Detection of Nrf2 in peripheral blood mononuclear cells: comparison and application of two methods

Abstract

Protein nuclear factor erythroid 2-related factor 2 (Nrf2) is a transcription factor that regulates expression of numerous proteins. These proteins protect cells against oxidative stress and reinstate cellular homeostasis. Oxidative stress activates Nrf2, leading to its translocation and accumulation in the nucleus. Oxidative stress is defined as an imbalance between the production of reactive oxygen species (ROS) and the cellular antioxidant defense capacity, in favor of the ROS. Oxidative stress has been associated with ageing and diseases including cancer, diabetes, atherosclerosis, inflammation, and neurodegeneration. Since Nrf2 is ubiquitously expressed in all tissues, and Nrf2 levels and cellular location change during oxidative stress, it is desirable to establish a method to evaluate the state of Nrf2 in both cytoplasm and nuclear fractions.
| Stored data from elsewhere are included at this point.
(* ===== verification/Sequencer.v ===== *)
(** * The processor side of a cache (mem/ruby/system/Sequencer.hh, Sequencer.cc)

    The sequencer turns packets of a processor into requests to its cache controller,
    keeps one table of outstanding reads and one of outstanding writes, and completes
    a request when the controller calls back with the data of the line.  It shares the
    caches and the mandatory queue with the controller: a [node] is what the two can
    reach.  Latency histograms are kept as the list of their samples. *)

From S2P Require Import Prelude IntMath Addresses Clocks StdHeap Buffers Blocks Policies Caches.
From S2P Require Import Controllers Messages.
Local Open Scope Z_scope.

Inductive RequestStatus : Set :=
  | RequestStatus_Ready | RequestStatus_Issued | RequestStatus_BufferFull | RequestStatus_Aliased.

#[global] Instance RequestStatus_eq_dec : EqDecision RequestStatus.
Proof. solve_decision. Defined.

(** What the sequencer reads of a packet and of its request; [storeCheck] is the flag
    that x86 requests carry, [tester] the block of the Ruby tester's sender state. *)
Record cpu_packet := mkPkt {
  getAddr : Z;
  pktSize : Z;
  bytes : list Z;
  isRead : bool;
  isWrite : bool;
  isFlush : bool;
  isLLSC : bool;
  isLockedRMW : bool;
  isInstFetch : bool;
  storeCheck : bool;
  contextId : option Z;
  getPC : option Z;
  extraData : option Z;
  tester : option SubBlock.t }.

Definition set_bytes (p : cpu_packet) (l : list Z) : cpu_packet :=
  mkPkt (getAddr p) (pktSize p) l (isRead p) (isWrite p) (isFlush p) (isLLSC p) (isLockedRMW p)
    (isInstFetch p) (storeCheck p) (contextId p) (getPC p) (extraData p) (tester p).
Definition setExtraData (p : cpu_packet) (x : Z) : cpu_packet :=
  mkPkt (getAddr p) (pktSize p) (bytes p) (isRead p) (isWrite p) (isFlush p) (isLLSC p)
    (isLockedRMW p) (isInstFetch p) (storeCheck p) (contextId p) (getPC p) (Some x) (tester p).
Definition set_tester (p : cpu_packet) (s : SubBlock.t) : cpu_packet :=
  mkPkt (getAddr p) (pktSize p) (bytes p) (isRead p) (isWrite p) (isFlush p) (isLLSC p)
    (isLockedRMW p) (isInstFetch p) (storeCheck p) (contextId p) (getPC p) (extraData p) (Some s).

Record SequencerRequest := mkSeqReq { pkt : cpu_packet; m_type : RubyRequestType; issue_time : Z }.

(** How a request ends: the packet goes back to the processor, or the cache recorder
    is asked for its next request. *)
Inductive completion : Type :=
  | HitCallback (p : cpu_packet)
  | NextFetchRequest
  | NextFlushRequest.

(** A sample of the latency histograms: the cycles, the type, and whether it is
    counted as a miss. *)
Record sample := mkSample { cycles : Z; sample_type : RubyRequestType; as_miss : bool }.

Module Sequencer.

Record t := mk {
  m_version : Z;
  m_deadlock_threshold : Z;
  m_usingNetworkTester : bool;
  m_usingRubyTester : bool;
  draining : bool;
  m_mandatory_q_ptr : Z;
  clk : ClockedObject.t;
  m_writeRequestTable : gmap Z SequencerRequest;
  m_readRequestTable : gmap Z SequencerRequest;
  m_outstanding_count : Z;
  deadlock_check : option Z;
  max_latency : Z;
  samples : list sample;
  completions : list completion;
  evictions : list Z }.

Definition with_tables (q : t) (w r : gmap Z SequencerRequest) (n : Z) : t :=
  mk (m_version q) (m_deadlock_threshold q) (m_usingNetworkTester q) (m_usingRubyTester q)
    (draining q) (m_mandatory_q_ptr q) (clk q) w r n (deadlock_check q) (max_latency q)
    (samples q) (completions q) (evictions q).
Definition with_check (q : t) (o : option Z) : t :=
  mk (m_version q) (m_deadlock_threshold q) (m_usingNetworkTester q) (m_usingRubyTester q)
    (draining q) (m_mandatory_q_ptr q) (clk q) (m_writeRequestTable q) (m_readRequestTable q)
    (m_outstanding_count q) o (max_latency q) (samples q) (completions q) (evictions q).
Definition with_samples (q : t) (l : list sample) (m : Z) : t :=
  mk (m_version q) (m_deadlock_threshold q) (m_usingNetworkTester q) (m_usingRubyTester q)
    (draining q) (m_mandatory_q_ptr q) (clk q) (m_writeRequestTable q) (m_readRequestTable q)
    (m_outstanding_count q) (deadlock_check q) m l (completions q) (evictions q).
Definition with_completions (q : t) (l : list completion) (ev : list Z) : t :=
  mk (m_version q) (m_deadlock_threshold q) (m_usingNetworkTester q) (m_usingRubyTester q)
    (draining q) (m_mandatory_q_ptr q) (clk q) (m_writeRequestTable q) (m_readRequestTable q)
    (m_outstanding_count q) (deadlock_check q) (max_latency q) (samples q) l ev.

(** The constructor. *)
Definition create (version deadlock_threshold max_outstanding mandatory : Z)
    (network_tester ruby_tester : bool) (clock : ClockedObject.t) : outcome t :=
  assert_that (bool_decide (0 < max_outstanding));;
  assert_that (bool_decide (0 < deadlock_threshold));;
  Ok (mk version deadlock_threshold network_tester ruby_tester false mandatory clock ∅ ∅ 0 None 0
        [] [] []).

(** [m_writeRequestTable.size() + m_readRequestTable.size()] *)
Definition table_size (q : t) : Z :=
  Z.of_nat (size (m_writeRequestTable q)) + Z.of_nat (size (m_readRequestTable q)).

(** [assert(m_outstanding_count == ...)], an [int] against a [size_t]. *)
Definition assert_count (q : t) : outcome unit :=
  assert_that (bool_decide (u64 (m_outstanding_count q) = table_size q)).

(** The request types that [insertRequest] puts in the table of writes. *)
Definition is_write_type (ty : RubyRequestType) : bool :=
  match ty with
  | ST | RMW_Read | RMW_Write | Load_Linked | Store_Conditional
  | Locked_RMW_Read | Locked_RMW_Write | FLUSH => true
  | _ => false
  end.

(** [markRemoved] *)
Definition markRemoved (q : t) : outcome t :=
  let q := with_tables q (m_writeRequestTable q) (m_readRequestTable q) (m_outstanding_count q - 1) in
  assert_count q;; Ok q.

Definition empty (q : t) : bool :=
  bool_decide (m_writeRequestTable q = ∅) && bool_decide (m_readRequestTable q = ∅).

(** The types for which [removeRequest] goes to the table of writes. *)
Definition removes_write (ty : RubyRequestType) : bool :=
  match ty with
  | ST | RMW_Read | RMW_Write | Load_Linked | Store_Conditional
  | Locked_RMW_Read | Locked_RMW_Write => true
  | _ => false
  end.

Definition removeRequest (sys : RubySystem.t) (q : t) (srequest : SequencerRequest) : outcome t :=
  assert_count q;;
  let line_addr := Address.makeLineAddress sys (getAddr (pkt srequest)) in
  markRemoved
    (if removes_write (m_type srequest)
     then with_tables q (delete line_addr (m_writeRequestTable q)) (m_readRequestTable q)
            (m_outstanding_count q)
     else with_tables q (m_writeRequestTable q) (delete line_addr (m_readRequestTable q))
            (m_outstanding_count q)).

(** [wakeup], the deadlock check.  It does not schedule the next one. *)
Definition wakeup (now : Z) (q : t) : outcome t :=
  assert_that (negb (draining q));;
  let current_time := ClockedObject.curCycle now (clk q) in
  let stuck (r : SequencerRequest) :=
    bool_decide (m_deadlock_threshold q ≤ u64 (current_time - issue_time r)) in
  if existsb stuck (map_to_list (m_readRequestTable q)).*2
     || existsb stuck (map_to_list (m_writeRequestTable q)).*2
  then Err PanicFault
  else assert_count q;; Ok (with_check q None).

(** The types of a packet: the first is kept in the table, the second goes to the
    controller. *)
Definition request_types (p : cpu_packet) : outcome (RubyRequestType * RubyRequestType) :=
  if isLLSC p then
    if isWrite p then Ok (Store_Conditional, ATOMIC)
    else assert_that (isRead p);; Ok (Load_Linked, ATOMIC)
  else if isLockedRMW p then
    if isWrite p then Ok (Locked_RMW_Write, Locked_RMW_Write)
    else assert_that (isRead p);; Ok (Locked_RMW_Read, Locked_RMW_Read)
  else if isRead p then
    if isInstFetch p then Ok (IFETCH, IFETCH)
    else if storeCheck p then Ok (RMW_Read, ST)
    else Ok (LD, LD)
  else if isWrite p then Ok (ST, ST)
  else if isFlush p then Ok (FLUSH, FLUSH)
  else Err PanicFault.

End Sequencer.

(** What the sequencer and its controller share; the stale victim cache may be
    absent. *)
Record node (T D : Type) := mkNode {
  sequencer : Sequencer.t;
  dataCache : CacheMemory.t T D;
  instCache : CacheMemory.t T D;
  staleCache : option (CacheMemory.t T D);
  ctl : AbstractController.t payload }.
Arguments mkNode {T D}.
Arguments sequencer {T D}.
Arguments dataCache {T D}.
Arguments instCache {T D}.
Arguments staleCache {T D}.
Arguments ctl {T D}.

Section callbacks.
Context {T D : Type} `{ReplacementPolicy T}.
(** [now] is the current tick, [cooldown] whether the system writes its caches back
    before a checkpoint, [rt] what [random_time()] draws, [junk] what a new request
    holds where nothing is written. *)
Context (sys : RubySystem.t) (now : Z) (cooldown : bool) (rt junk : Z).
Implicit Types (n : node T D) (address : Z).

Definition with_seq n (q : Sequencer.t) : node T D :=
  mkNode q (dataCache n) (instCache n) (staleCache n) (ctl n).
Definition with_data_cache n (c : CacheMemory.t T D) : node T D :=
  mkNode (sequencer n) c (instCache n) (staleCache n) (ctl n).
Definition with_inst_cache n (c : CacheMemory.t T D) : node T D :=
  mkNode (sequencer n) (dataCache n) c (staleCache n) (ctl n).
Definition with_stale_cache n (c : CacheMemory.t T D) : node T D :=
  mkNode (sequencer n) (dataCache n) (instCache n) (Some c) (ctl n).
Definition with_ctl n (c : AbstractController.t payload) : node T D :=
  mkNode (sequencer n) (dataCache n) (instCache n) (staleCache n) c.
Peripheral blood mononuclear cells (PBMCs) can be obtained in a non-invasive manner by blood sampling and are therefore a preferable model system for monitoring Nrf2 levels and localization in response to oxidative stress. At Stavanger University Hospital, biomarkers such as protein carbonyls (PC), malondialdehyde (MDA), and advanced oxidation protein products (AOPP) in blood samples from patients have been used in different studies to assess oxidative stress induced by diseases. Nrf2 determination, if successful, can then become a supplementary test in addition to the tests of the aforementioned conventional biomarkers. In this research, Western blot and an enzyme-linked immunosorbent assay (ELISA)-based TransAM Nrf2 kit were utilized for the detection of Nrf2 in PBMCs. Moreover, purity of the fractions was also determined with Western blot. The results from the purity determination indicated some contamination in the nuclear fractions, suggesting further optimization of fractionation protocol used. Despite that limitation, the results showed it was possible to use Western blot and the ELISA-based TransAM Nrf2 kit to detect and measure Nrf2 level in different cellular fractions of PBMCs.